# what boat ramp are open on lake conroe?



## Stringer007 (Feb 21, 2011)

what boat ramp are open on lake conroe?


----------



## tbone2374 (Feb 27, 2010)

Stringer007 said:


> what boat ramp are open on lake conroe?


 Stowaway, Lakeview, 830 PBR, are open for sure. Scotts Ridge is closed. I've heard different reports, on whether April Plaza is still open. Other launches may be open, but these are the ones I've heard info on...


----------



## REEL NAUTI offshore (Dec 17, 2010)

April plaza is open. Was there a few days ago. Ramp was open and the fajitas were sizzling!!


----------



## Dwayneinfo (Aug 15, 2005)

Where is April plaza


----------



## Gofish2day (May 9, 2006)

Dwayaneinfi - don't go there!

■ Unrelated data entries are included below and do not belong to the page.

(** [str::lines]. *)
Definition strip_cr (line : bytes) : bytes := match strip_suffix [13] line with Some l => l | None => line end.
Definition lines (text : bytes) : list bytes :=
  let pieces := split_on 10 text in
  map strip_cr (match last_opt pieces with Some [] => removelast pieces | _ => pieces end).

Arguments show_u64 : simpl never.
Arguments show_padded : simpl never.
Arguments parse_uint : simpl never.
Arguments digits : simpl never.
Arguments trim : simpl never.
(* ===== verification/JsonValue.v ===== *)
(** * JSON values, as [serde_json] has them

    Objects are ordered maps.  Reading JSON text and printing a float are the crate's
    and are parameters. *)

From Stdlib Require Import String SpecFloat.
From S2P Require Import Prelude Text Floats BTree.

#[local] Set Warnings "-notation-overridden".

#[local] Set Warnings "-register-all".

Inductive Number := PosInt (n : Z) | NegInt (z : Z) | FloatNum (f : f64).

Inductive Value :=
| VNull
| VBool (b : bool)
| VNumber (n : Number)
| VString (s : bytes)
| VArray (l : list Value)
| VObject (fields : list (bytes * Value)).

(** Induction through arrays and objects. *)
Section Value_ind'.
Variable P : Value -> Prop.
Hypotheses (Hnull : P VNull) (Hbool : forall b, P (VBool b)) (Hnum : forall n, P (VNumber n)) (Hstr : forall s, P (VString s))
  (Harr : forall l, Forall P l -> P (VArray l)) (Hobj : forall fs, Forall (fun e => P (snd e)) fs -> P (VObject fs)).
Fixpoint Value_ind' (v : Value) : P v :=
  match v with
  | VNull => Hnull
  | VBool b => Hbool b
  | VNumber n => Hnum n
  | VString s => Hstr s
  | VArray l => Harr l ((fix go l : Forall P l := match l with [] => List.Forall_nil P | x :: l' => @List.Forall_cons _ P x l' (Value_ind' x) (go l') end) l)
  | VObject fs => Hobj fs ((fix go l : Forall (fun e => P (snd e)) l :=
      match l with [] => List.Forall_nil _ | x :: l' => @List.Forall_cons _ (fun e => P (snd e)) x l' (Value_ind' (snd x)) (go l') end) fs)
  end.
End Value_ind'.

(** [serde_json]: its reader, and the text of a float. *)
Class SerdeJson := {
  from_slice : bytes -> result Value bytes;
  show_float : f64 -> bytes }.

(** [Value::get] with a name. *)
Definition get (v : Value) (name : bytes) : option Value := match v with VObject fs => bt_get name fs | _ => None end.

(** ** Accessors *)

Definition or_null (o : option Value) : Value := match o with Some v => v | None => VNull end.
(** [value["key"]]: null where there is nothing. *)
Definition at_key (v : Value) (key : bytes) : Value := or_null (get v key).
Definition member (v : Value) (key : string) : Value := at_key v (lit key).
Definition as_str (v : Value) : option bytes := match v with VString s => Some s | _ => None end.
Definition as_array (v : Value) : option (list Value) := match v with VArray l => Some l | _ => None end.
Definition as_u64 (v : Value) : option Z := match v with VNumber (PosInt n) => Some n | _ => None end.
Definition as_f64 (v : Value) : option f64 :=
  match v with VNumber (PosInt n) => Some (f64_of_Z n) | VNumber (NegInt z) => Some (f64_of_Z z) | VNumber (FloatNum f) => Some f | _ => None end.
Definition is_null (v : Value) : bool := match v with VNull => true | _ => false end.
Definition first_of (v : Value) : option Value := let+ l := as_array v in head l.

(** [value[i]] and [as_bool]. *)
Definition at_index (v : Value) (i : nat) : Value := match v with VArray l => match l !! i with Some x => x | None => VNull end | _ => VNull end.
Definition as_bool (v : Value) : option bool := match v with VBool b => Some b | _ => None end.
(** [json!({..})]: an object of the given fields. *)
Definition json_object (fields : list (string * Value)) : Value := VObject (bt_of_list (map (fun e : string * Value => (lit (fst e), snd e)) fields)).
(** An [Option] serialised: [null] for [None]. *)
Definition or_json {A} (f : A -> Value) (o : option A) : Value := match o with Some a => f a | None => VNull end.
(** ** The iterator *)

(** [unformatted.windows(2).position(|pair| pair == [0, 0])]. *)
Fixpoint find_double_nul (s : bytes) : option nat :=
  match s with
  | a :: s' =>
      match s' with
      | b :: _ => if (a =? 0) && (b =? 0) then Some O else S <$> find_double_nul s'
      | [] => None
      end
  | [] => None
  end.

Definition records_next (table : bytes) (offset : nat) : option (Record_ * nat) :=
  if Nat.ltb (length table) offset then None   (* [table.get(offset..)?] *)
  else
    let rest := drop offset table in
    let+ kind := rest !! 0%nat in
    let+ len := rest !! 1%nat in
    if (len <? 4) || (kind =? END_OF_TABLE) then None
    else
      let len := Z.to_nat len in
      if Nat.ltb (length rest) len then None   (* [rest.get(..length)?] *)
      else
        let formatted := take len rest in
        let unformatted := drop len rest in
        let+ end_ := find_double_nul unformatted in
        let strings :=
          if Nat.eqb end_ 0 then [] else split_on 0 (take end_ unformatted) in
        Some (mkRecord kind formatted strings, (offset + (len + end_ + 2))%nat).

Fixpoint records_from (fuel : nat) (table : bytes) (offset : nat) : list Record_ :=
  match fuel with
  | O => []
  | S fuel' =>
      match records_next table offset with
      | Some (r, offset') => r :: records_from fuel' table offset'
      | None => []
      end
  end.

Definition records (table : bytes) : list Record_ := records_from (S (length table)) table 0.

(** ** The facts *)

Section tables.
(** [uuid::Uuid::from_bytes(..).hyphenated().to_string()]. *)
Context (hyphenated : bytes -> bytes).

Definition uuid (bs : bytes) (version : Version) : option bytes :=
  if forallb (fun b => b =? 0x00) bs || forallb (fun b => b =? 0xFF) bs then None
  else if negb (Nat.eqb (length bs) 16) then None   (* [bytes.try_into().ok()?] *)
  else
    let ordered :=
      if version_ge version (mkVersion 2 6)
      then rev (take 4 bs) ++ rev (take 2 (drop 4 bs)) ++ rev (take 2 (drop 6 bs)) ++ drop 8 bs
      else bs in
    Some (hyphenated ordered).

Definition system_information (r : Record_) (version : option Version) : SystemInformation :=
  mkSystem
    (let+ version := version in
     if Nat.leb 0x18 (length (formatted r))
     then uuid (take 0x10 (drop 0x08 (formatted r))) version
     else None)
    (rec_string r 0x07).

I have had 2 tackle boxes stolen from the boat at the dock and on the trailer.


----------



## whackmaster (Apr 2, 2010)

Cagle was open yesterday.........


----------



## Dwayneinfo (Aug 15, 2005)

whackmaster said:


> Cagle was open yesterday.........


How was Cagle? Lady at forest office told me it may be open only through this weekend.


----------



## Stringer007 (Feb 21, 2011)

called Stowaway, they still open... going out today morning...


----------



## whackmaster (Apr 2, 2010)

Dwayneinfo said:


> How was Cagle? Lady at forest office told me it may be open only through this weekend.


Cagle looked good. I didn't have a problem at all, put I have a Bass Tracker and it is lite.


----------



## Jeff G (May 18, 2010)

Boats were launching on labor day when I stopped by inland marina and April Plaza. In the future , you may want to call the marinas before going there if the level continues to drop.


----------